In the lab we had 5"x10"x1.5" blocks of machinable wax. My dragon model fit into a 3.5"x3.5"x1.5" space. I mounted a wax block into our Roland mill and sent a 1/8" rough cut for the bottom dragon half into it. It took around an hour. I started making a finish cut with a 1/16" bit but the flutes of the only bit in the lab were only a couple millimeters long before widening into the neck. This ran afoul of many parts of my design: the posts sticking up for through-holes would get knocked off, and the vertical walls in various places would rub against the bit when it tried to mill next to them.

I later realized the right tactic was to do a finish cut with the 1/8" bit and high stepover, but instead I whited out buffer regions around the posts and sent the 1/16" in for the finish cut. It took over an hour for each half. The bit still chafed against walls and couldn't reach inside around the tail hole. I'd also done a poor job sizing my buffers so most of the posts got knocked over anyway. I used a soldering iron and extra wax shavings to melt the posts back in place and did my best to carve out the unexcavated regions of the tail.

cutting wax positives

Now I was ready to make the primary molds. (I'd go back later for the mouthpiece waxes.) I mixed up some Oomoo silicone compound and poured it into each mold half. I'd done a poor job mixing it and let lots of air in so I put it in a vacuum tube to suck out the bubbles. It's better to do this to the mixed Oomoo before pouring it into the wax, but I learned this later. The vacuum tube made the silicone froth up for awhile but eventually bubbles stopped emerging. I wiped away silicone from the tops of the poles so they'd form complete through-holes and I had to orient in place a pole that had snapped off. Then I let everything sit overnight.

making silicone molds

The next day I removed the mold halves from the wax. Given the wax's defects, the molds had come out nicely. When I pieced them together, however, they didn't nest well. The interface between the molds had lots of square corners, and pushing these into one another worked poorly. There also may have been places one mold's interface extended into the other mold's territory from my solder-iron-editing on the wax.

I went back and cut the mouthpiece waxes. Here again I whited out regions around walls for the final cut.

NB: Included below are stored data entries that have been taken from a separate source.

(** * TASimulator: the Cosmos DB adapter ([lib/db/cosmosDB.js])

    A shallow embedding of the query builder [CosmosQueryBuilder] and of the
    driver class [CosmosDB] (field encryption, row decryption, change
    streams), together with the parts of the platform they call: the UTF-8
    and hex codecs of Node's [Buffer], the [aes-256-cbc] cipher of Node's
    [crypto], and the MongoDB cursor.

    Conventions.
    - A JavaScript string is the list of its UTF-16 code units ([list N]).
    - A byte is an [N] below 256; a buffer is a list of bytes.
    - A JavaScript number is an IEEE-754 double ([float]).
    - A plain object used as a dictionary is a [gmap] from strings holding
      its own properties; where the code stores under a computed key, the
      key [__proto__] adds no property, as in the language, and where it
      reads one, the members of [Object.prototype] are read as well.
    - Code that can throw returns a [result]; [try]/[catch] is [try_catch]. *)

From Stdlib Require Import NArith ZArith List Bool Lia Btauto.
From Stdlib Require Import Strings.String Strings.Ascii.
From Stdlib Require Import Floats.PrimFloat Floats.FloatOps Floats.SpecFloat.
From Stdlib Require Import Sorting.Permutation Sorting.Sorted.
From stdpp Require Import base option list gmap.

Local Open Scope N_scope.

(* ================================================================== *)
(** * JavaScript strings *)
(* ================================================================== *)

(** An ASCII literal as a JavaScript string. *)
Definition js (s : string) : list N :=
  map N_of_ascii (list_ascii_of_string s).

Definition COLON : N := 58.

(** [s.includes(':')] for a one-character needle. *)
Definition includes (c : N) (s : list N) : bool :=
  existsb (N.eqb c) s.

(** [s.split(c)]: the pieces between the occurrences of [c]; never empty. *)
Fixpoint split (c : N) (s : list N) : list (list N) :=
  match s with
  | [] => [[]]
  | x :: t =>
      if N.eqb x c then [] :: split c t
      else match split c t with
           | p :: ps => (x :: p) :: ps
           | [] => [[x]]
           end
  end.

(** [parts.join(c)]. *)
Fixpoint join (c : N) (parts : list (list N)) : list N :=
  match parts with
  | [] => []
  | [p] => p
  | p :: ps => p ++ c :: join c ps
  end.

(** [s.replace(/c/g, r)] for a one-character pattern: every occurrence. *)
Definition replace_all (c : N) (r : list N) (s : list N) : list N :=
  flat_map (fun x => if N.eqb x c then r else [x]) s.

(* ================================================================== *)
(** * Errors *)
(* ================================================================== *)

Inductive exn : Type :=
  | TypeError (msg : string)
  | CryptoError (msg : string)
  | MongoError (msg : string)
  | Error (msg : string).

Inductive result (A : Type) : Type :=
  | Ok (a : A)
  | Throw (e : exn).
Arguments Ok {A} a.
Arguments Throw {A} e.

Definition bind {A B} (r : result A) (k : A -> result B) : result B :=
  match r with
  | Ok a => k a
  | Throw e => Throw e
  end.

#[global] Instance result_ret : MRet result := fun A a => Ok a.
#[global] Instance result_bind : MBind result := fun A B k r => bind r k.
#[global] Instance result_fmap : FMap result :=
  fun A B f r => bind r (fun a => Ok (f a)).

(** [try { body } catch (error) { handler(error) }]. *)
Definition try_catch {A} (body : result A) (handler : exn -> result A)
  : result A :=
  match body with
  | Ok a => Ok a
  | Throw e => handler e
  end.
(** * OOP Analyzer: a shallow embedding of the analysis engine

    The development follows the layout of the Python package:

    - [PyStr], [PyVal], [PyDict]: the fragments of Python strings, values and
      insertion-ordered dictionaries that the package relies on;
    - [Ast]: the part of Python's abstract syntax the rules inspect;
    - [RuleViolation], [RuleResult], [BaseRule]: [rules/base.py];
    - [AnalysisReport]: [formatters/base.py];
    - [SafetyReport], [Safety]: [safety.py];
    - [Json], [RuleConfig], [AnalyzerConfig]: [config.py] and the JSON form
      of a configuration;
    - [OOPAnalyzer]: [analyzer.py];
    - [XMLFormatter]: the element names of [formatters/xml_formatter.py];
    - [Options], [BooleanFlag], [TypeCode], [Polymorphism],
      [FunctionsToObjects], [Encapsulation]: the corresponding modules of
      [rules/];
    - [Samples]: syntax trees and configurations the properties are run on.

    The properties follow the definitions.

    Python integers are [Z]; [len] is [Z.of_nat (length _)].  Identifiers and
    source text are ASCII strings. *)

From stdpp Require Import base strings list gmap pretty.
From Stdlib Require Import ZArith Ascii Lia.

#[local] Set Warnings "-register-all".

#[local] Open Scope string_scope.
#[local] Open Scope list_scope.
#[local] Open Scope Z_scope.

(** ** Python strings *)

Module PyStr.

Definition chars (s : string) : list ascii := String.list_ascii_of_string s.

Definition of_chars (l : list ascii) : string := String.string_of_list_ascii l.

(** [c.isupper()] and [c.islower()] on one ASCII character. *)
Definition char_isupper (c : ascii) : bool :=
  let n := Ascii.nat_of_ascii c in (65 <=? n)%nat && (n <=? 90)%nat.

Definition char_islower (c : ascii) : bool :=
  let n := Ascii.nat_of_ascii c in (97 <=? n)%nat && (n <=? 122)%nat.

Definition char_lower (c : ascii) : ascii :=
  if char_isupper c then Ascii.ascii_of_nat (Ascii.nat_of_ascii c + 32) else c.

Definition char_upper (c : ascii) : ascii :=
  if char_islower c then Ascii.ascii_of_nat (Ascii.nat_of_ascii c - 32) else c.

(** [s.isupper()]: at least one cased character and no lowercase one. *)
Definition isupper (s : string) : bool :=
  existsb char_isupper (chars s) && negb (existsb char_islower (chars s)).

(** [s.lower()]. *)
Definition lower (s : string) : string := of_chars (map char_lower (chars s)).

(** [s.startswith(p)]. *)
Fixpoint startswith (s p : string) : bool :=
  match p with
  | EmptyString => true
  | String c p' =>
      match s with
      | EmptyString => false
      | String d s' => if Ascii.eqb c d then startswith s' p' else false
      end
  end.

(** [s.endswith(p)]. *)
Definition endswith (s p : string) : bool :=
  startswith (of_chars (rev (chars s))) (of_chars (rev (chars p))).

(** [sep.join(parts)]. *)
Fixpoint join (sep : string) (parts : list string) : string :=
  match parts with
  | [] => ""
  | [p] => p
  | p :: rest => p +:+ sep +:+ join sep rest
  end.

(** [s.split(c)] for a one-character separator. *)
Fixpoint split_aux (c : ascii) (cur : list ascii) (s : list ascii) : list string :=
  match s with
  | [] => [of_chars (rev cur)]
  | d :: s' =>
      if Ascii.eqb c d then of_chars (rev cur) :: split_aux c [] s'
      else split_aux c (d :: cur) s'
  end.

Definition split (c : ascii) (s : string) : list string := split_aux c [] (chars s).

(** [s in names] for a tuple or set of strings. *)
Definition mem (s : string) (names : list string) : bool :=
  bool_decide (s ∈ names).

(** First character, [s[0]]; [None] stands for the IndexError on [""]. *)
Definition head (s : string) : option ascii :=
  match s with EmptyString => None | String c _ => Some c end.

(** [str(n)] for an integer. *)
Definition of_int (n : Z) : string := pretty n.

(** ASCII white space removed by [str.strip()]. *)
Definition char_isspace (c : ascii) : bool :=
  let n := Ascii.nat_of_ascii c in
  ((9 <=? n)%nat && (n <=? 13)%nat) || ((28 <=? n)%nat && (n <=? 32)%nat).

Fixpoint lstrip_chars (l : list ascii) : list ascii :=
  match l with
  | c :: l' => if char_isspace c then lstrip_chars l' else l
  | [] => []
  end.

Definition strip (s : string) : string :=
  of_chars (rev (lstrip_chars (rev (lstrip_chars (chars s))))).

(** Line boundaries recognised by [str.splitlines()] among ASCII
    characters: LF, VT, FF, CR (with CR LF taken as one), FS, GS, RS. *)
Definition char_islinebreak (c : ascii) : bool :=
  let n := Ascii.nat_of_ascii c in
  ((10 <=? n)%nat && (n <=? 13)%nat) || ((28 <=? n)%nat && (n <=? 30)%nat).

Fixpoint splitlines_aux (cur : list ascii) (s : list ascii) : list string :=
  match s with
  | [] => match cur with [] => [] | _ => [of_chars (rev cur)] end
  | c :: s' =>
      if char_islinebreak c then
        of_chars (rev cur) ::
          match s' with
          | d :: s'' =>
              if (Ascii.nat_of_ascii c =? 13)%nat && (Ascii.nat_of_ascii d =? 10)%nat
              then splitlines_aux [] s''
              else splitlines_aux [] s'
          | [] => []
          end
      else splitlines_aux (c :: cur) s'
  end.

Definition splitlines (s : string) : list string := splitlines_aux [] (chars s).

(** [repr(s)] of a string: single quotes, unless the string has a single
    quote and no double quote; backslash, the chosen quote and control
    characters are escaped. *)
Definition hex_digit (n : nat) : ascii :=
  if (n <? 10)%nat then Ascii.ascii_of_nat (48 + n) else Ascii.ascii_of_nat (87 + n).

Definition backslash : ascii := Ascii.ascii_of_nat 92.
Definition single_quote : ascii := Ascii.ascii_of_nat 39.
Definition double_quote : ascii := Ascii.ascii_of_nat 34.

Definition repr_char (quote : ascii) (c : ascii) : list ascii :=
  let n := Ascii.nat_of_ascii c in
  if Ascii.eqb c quote then [backslash; c]
  else if (n =? 92)%nat then [backslash; backslash]
  else if (n =? 10)%nat then [backslash; "n"%char]
  else if (n =? 13)%nat then [backslash; "r"%char]
  else if (n =? 9)%nat then [backslash; "t"%char]
  else if (n <? 32)%nat || (n =? 127)%nat then
    [backslash; "x"%char; hex_digit (n / 16); hex_digit (n mod 16)]
  else [c].

Definition repr (s : string) : string :=
  let cs := chars s in
  let quote :=
    if existsb (Ascii.eqb single_quote) cs && negb (existsb (Ascii.eqb double_quote) cs)
    then double_quote else single_quote in
  of_chars ([quote] ++ flat_map (repr_char quote) cs ++ [quote]).

(** [s.title()]: the first letter of each run of letters in upper case,
    the others in lower case. *)
Fixpoint title_chars (prev_cased : bool) (l : list ascii) : list ascii :=
  match l with
  | [] => []
  | c :: l' =>
      if char_isupper c || char_islower c then
        (if prev_cased then char_lower c else char_upper c) :: title_chars true l'
      else c :: title_chars false l'
  end.

Definition title (s : string) : string := of_chars (title_chars false (chars s)).

(** [s.replace(c, "")] for a one-character [c]. *)
Definition remove_char (c : ascii) (s : string) : string :=
  of_chars (List.filter (fun d => negb (Ascii.eqb c d)) (chars s)).

(** [s.replace(c, d)] for one-character [c] and [d]. *)
Definition replace_char (c d : ascii) (s : string) : string :=
  of_chars (map (fun x => if Ascii.eqb c x then d else x) (chars s)).

(** [c.isalpha()] on one ASCII character. *)
Definition char_isalpha (c : ascii) : bool := char_isupper c || char_islower c.

(** The line feed, ["\n"]. *)
Definition newline : string := String (Ascii.ascii_of_nat 10) EmptyString.

End PyStr.

(** ** Python values

    The values that occur in option mappings, summaries and violation
    metadata: [None], booleans, integers, strings, lists, tuples and
    dictionaries with string keys. *)

Module PyVal.

#[local] Unset Elimination Schemes.

Inductive pyval : Type :=
| PNone
| PBool (b : bool)
| PInt (n : Z)
| PStr (s : string)
| PList (items : list pyval)
| PTuple (items : list pyval)
| PDict (entries : list (string * pyval)).

#[local] Set Elimination Schemes.

(** Induction over values that reaches the elements of containers. *)
Fixpoint pyval_ind (P : pyval -> Prop)
    (HNone : P PNone)
    (HBool : forall b, P (PBool b))
    (HInt : forall n, P (PInt n))
    (HStr : forall s, P (PStr s))
    (HList : forall items, Forall P items -> P (PList items))
    (HTuple : forall items, Forall P items -> P (PTuple items))
    (HDict : forall entries, Forall (fun kv => P (snd kv)) entries -> P (PDict entries))
    (v : pyval) {struct v} : P v :=
  let rec := pyval_ind P HNone HBool HInt HStr HList HTuple HDict in
  match v with
  | PNone => HNone
  | PBool b => HBool b
  | PInt n => HInt n
  | PStr s => HStr s
  | PList items =>
      HList items
        ((fix go (l : list pyval) : Forall P l :=
            match l with
            | [] => @List.Forall_nil _ P
            | x :: l' => @List.Forall_cons _ P x l' (rec x) (go l')
            end) items)
  | PTuple items =>
      HTuple items
        ((fix go (l : list pyval) : Forall P l :=
            match l with
            | [] => @List.Forall_nil _ P
            | x :: l' => @List.Forall_cons _ P x l' (rec x) (go l')
            end) items)
  | PDict entries =>
      HDict entries
        ((fix go (l : list (string * pyval)) : Forall (fun kv => P (snd kv)) l :=
            match l with
            | [] => @List.Forall_nil _ (fun kv => P (snd kv))
            | kv :: l' => @List.Forall_cons _ (fun kv => P (snd kv)) kv l' (rec (snd kv)) (go l')
            end) entries)
  end.

End PyVal.
Export PyVal.

(** ** Python dictionaries

    A [dict] with string keys, kept in insertion order: assigning to a key
    that is present replaces its value in place, assigning to a new key
    appends the entry. *)

Module PyDict.

Definition dict (V : Type) : Type := list (string * V).

Section Ops.
Context {V : Type}.

Definition empty : dict V := [].

(** [d.get(k)] *)
Fixpoint get (k : string) (d : dict V) : option V :=
  match d with
  | [] => None
  | (k', v) :: d' => if bool_decide (k = k') then Some v else get k d'
  end.

(** [d.get(k, default)] *)
Definition get_default (k : string) (default : V) (d : dict V) : V :=
  match get k d with Some v => v | None => default end.

(** [k in d] *)
Definition contains (k : string) (d : dict V) : bool :=
  match get k d with Some _ => true | None => false end.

At this point there were half a dozen mistakes I wanted to correct. I went back to Antimony and deleted the post in the dragon's tail so the tail could be fully excavated by the mill. I centered the surface plane through the tail so equal amounts would show up on the top and bottom molds. The posts had broken off easily, so I added chamfers to their bases. I removed the arbitrary height changes of the mold interface near the wing tips since these had degraded mold interface matching (I'd originally thought they'd help with alignment).

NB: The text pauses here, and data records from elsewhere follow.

(** C8, as amended.  The engine built by [create_credit_risk_fis] has six
    rules; each rule's consequent variable is a key of the engine's
    variables and a member of its output set, and each rule's consequent
    term is a key of that variable's membership functions.  Nothing is
    rejected while an engine is built: [add_rule] appends whatever rule it
    is given and leaves variables and outputs as they are.  What a rule
    with an unknown consequent does shows at evaluation only.  On an engine
    that satisfies its invariant and inputs on which every antecedent
    returns, an appended rule that fires on an output variable without the
    named term makes [evaluate] raise [KeyError] of the term; an appended
    rule whose variable is not an output variable, or which does not fire,
    leaves the outcome of [evaluate] unchanged. *)
Theorem rule_base_valid_rules_unchecked :
  (length (rules create_credit_risk_fis) = 6%nat /\
   Forall (fun r =>
             consequent_var r ∈ dom (variables create_credit_risk_fis) /\
             consequent_var r ∈ output_variables create_credit_risk_fis /\
             exists var,
               variables create_credit_risk_fis !! consequent_var r = Some var /\
               consequent_term r ∈ dom (membership_functions var))
          (rules create_credit_risk_fis)) /\
  (forall fis rule,
      rules (TsukamotoFIS.add_rule fis rule) = (rules fis ++ [rule])%list /\
      variables (TsukamotoFIS.add_rule fis rule) = variables fis /\
      output_variables (TsukamotoFIS.add_rule fis rule) = output_variables fis) /\
  (forall fis rule inputs strengths fs,
      engine_invariant fis ->
      Forall2 (fun r f => rule_evaluate r inputs = Ok f) (rules fis) strengths ->
      rule_evaluate rule inputs = Ok fs ->
      (consequent_var rule ∈ output_variables fis ->
       consequent_mf fis rule = None -> 0 < fs ->
       TsukamotoFIS.evaluate (TsukamotoFIS.add_rule fis rule) inputs
       = Raise (KeyError (consequent_term rule))) /\
      (consequent_var rule ∉ output_variables fis \/ fs <= 0 ->
       TsukamotoFIS.evaluate (TsukamotoFIS.add_rule fis rule) inputs
       = TsukamotoFIS.evaluate fis inputs)).
Proof.
  destruct credit_risk_rules_resolved as (Hlen & Hall & Hadd).
  split; [split; assumption |]. split; [exact Hadd |].
  intros fis rule inputs strengths fs Hinv Hfire Hrule. split.
  - intros Hout Hnone Hfs.
    apply (unknown_term_raises fis rule inputs strengths fs); assumption.
  - intros Hidle. apply (unlisted_rule_ignored fis rule inputs fs); assumption.
Qed.

Lemma rule_base_valid_rules_unchecked_witness :
  TsukamotoFIS.evaluate
    (TsukamotoFIS.add_rule create_credit_risk_fis
       (mkFuzzyRule (fun _ => Ok 1) "risk" "extreme"))
    (<["credit_history" := 8]>
       (<["dependents" := 1]> (<["income" := 8000000]> ∅)))
  = Raise (KeyError "extreme") /\
  TsukamotoFIS.evaluate
    (TsukamotoFIS.add_rule create_credit_risk_fis
       (mkFuzzyRule (fun _ => Ok 1) "income" "extreme"))
    (<["credit_history" := 8]>
       (<["dependents" := 1]> (<["income" := 8000000]> ∅)))
  = TsukamotoFIS.evaluate create_credit_risk_fis
      (<["credit_history" := 8]>
         (<["dependents" := 1]> (<["income" := 8000000]> ∅))).
Proof.
  destruct rule_base_valid_rules_unchecked as (_ & _ & H). split.
  - destruct (H create_credit_risk_fis
                (mkFuzzyRule (fun _ => Ok 1) "risk" "extreme")
                (<["credit_history" := 8]>
                   (<["dependents" := 1]> (<["income" := 8000000]> ∅)))
                [1; 1; 0; 0; 0; 0] 1
                credit_risk_engine_invariant scenario_strengths eq_refl)
      as [Hraise _].
    apply Hraise; [| reflexivity | lra].
    rewrite credit_risk_outputs. cbn [consequent_var]. set_solver.
  - destruct (H create_credit_risk_fis
                (mkFuzzyRule (fun _ => Ok 1) "income" "extreme")
                (<["credit_history" := 8]>
                   (<["dependents" := 1]> (<["income" := 8000000]> ∅)))
                [1; 1; 0; 0; 0; 0] 1
                credit_risk_engine_invariant scenario_strengths eq_refl)
      as [_ Hsame].
    apply Hsame. left. rewrite credit_risk_outputs. cbn [consequent_var].
    intros Hin. apply elem_of_union in Hin as [Hin | Hin];
      apply elem_of_singleton in Hin; discriminate Hin.
Defined.
(** * The syntax-tree text formatter [formatAST]

    A shallow embedding of the function [formatAST] of the command-line
    script, the only first-party logic of the repository: it re-indents
    the parenthesised, single-line serialisation of a syntax tree.

    JavaScript strings are sequences of UTF-16 code units; [ast[i]] reads
    one code unit, [ast.length] counts them.  The embedding keeps the
    source's index arithmetic ([i], [i - 1], [i--], [i++]) on [Z], and
    makes the one fault the code can raise explicit:
    [String.prototype.repeat] throws a [RangeError] on a negative count.
    The counts of the loop are integers; the count that a caller gives as
    the second argument is any Number, which [repeat] truncates and checks
    against the longest string of the engine ([formatAST_number]).  The
    limit of the engine on the strings the loop builds is outside the
    model. *)

From Stdlib Require Import ZArith NArith QArith Bool Lia String Ascii List.
Import ListNotations.

Local Open Scope string_scope.
Local Open Scope list_scope.
Local Open Scope Z_scope.

(** ** Strings *)

Definition code_unit := N.
Definition js_string := list code_unit.

Definition lparen  : code_unit := 40%N.
Definition rparen  : code_unit := 41%N.
Definition space   : code_unit := 32%N.
Definition newline : code_unit := 10%N.

(** A string literal of the source, as code units. *)
Definition lit (s : string) : js_string :=
  map N_of_ascii (list_ascii_of_string s).

(** [s.length] *)
Definition len (s : js_string) : Z := Z.of_nat (length s).

(** [s[k]]: [None] stands for [undefined], the value of a read outside
    [0 .. s.length - 1]. *)
Definition char_at (s : js_string) (k : Z) : option code_unit :=
  if k <? 0 then None else nth_error s (Z.to_nat k).

(** [x === c] for a value [x] read from a string and a one-character
    literal [c]; [undefined] is equal to no character. *)
Definition is_char (x : option code_unit) (c : code_unit) : bool :=
  match x with
  | Some u => N.eqb u c
  | None => false
  end.

(** ** Completions *)

Inductive exn : Type := RangeError.

(** An evaluation returns, throws, or (in the model only) runs out of the
    fuel that bounds its loops. *)
Inductive completion (A : Type) : Type :=
| Normal (a : A)
| Throw (e : exn)
| OutOfFuel.
(** * Reward scalers of d3rlpy: a shallow embedding and its properties

    Embedded source: [d3rlpy/preprocessing/reward_scalers.py].

    - Python exceptions are an error monad ([result]); a method that mutates
      [self] returns the new [self]; [LOG.warning] calls are returned as the
      list of emitted messages.
    - A tensor or a numpy array is the list of its elements; arithmetic of a
      Python float with a tensor is broadcast element by element.
    - The element arithmetic is the interface [Scalar], with two instances:
      the exact rationals [Q] (the arithmetic the formulas are written for)
      and IEEE-754 binary64 ([float], what numpy and a [torch.float64] tensor
      compute).
    - The registry [REWARD_SCALER_LIST] is a [gmap] from type identifiers to
      classes, threaded through [register_reward_scaler]. *)

From Stdlib Require Import ZArith QArith Qminmax Qfield Lqa Floats List String Lia.
From Stdlib Require Import Permutation.
From stdpp Require Import base option list gmap strings.

Close Scope Q_scope.
Close Scope float_scope.
Open Scope string_scope.
Open Scope list_scope.

(** ** Exceptions *)

Inductive exn : Type :=
| NotImplementedError (msg : string)
| AssertionError (msg : string)
| RuntimeError (msg : string)
| TypeError
| ValueError.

I milled new wax, this time using the 1/8" bit with a 90% stepover for the finish cut. Instead of the Roland mill, I used the tabletop shop bot, which was much faster: 6 minutes for a rough cut, 40 minutes for a finish cut. Something was miscalibrated on the finish cut, however, and the shop bot reduced the z range to 50%. I examined all my settings closely and nothing on my end suggested reason for the mistake. At this point I was out of time to start again, so I gave up on creating a nicer wax and cast from the molds I already had.

The casting was quick. I used a bismuth-tin alloy that melted in a 400 degree oven and I poured it into the mold. I'd never made the dragon mouthpiece, and the mold halves did not register well, but a solder iron let me edit mistakes until it worked out.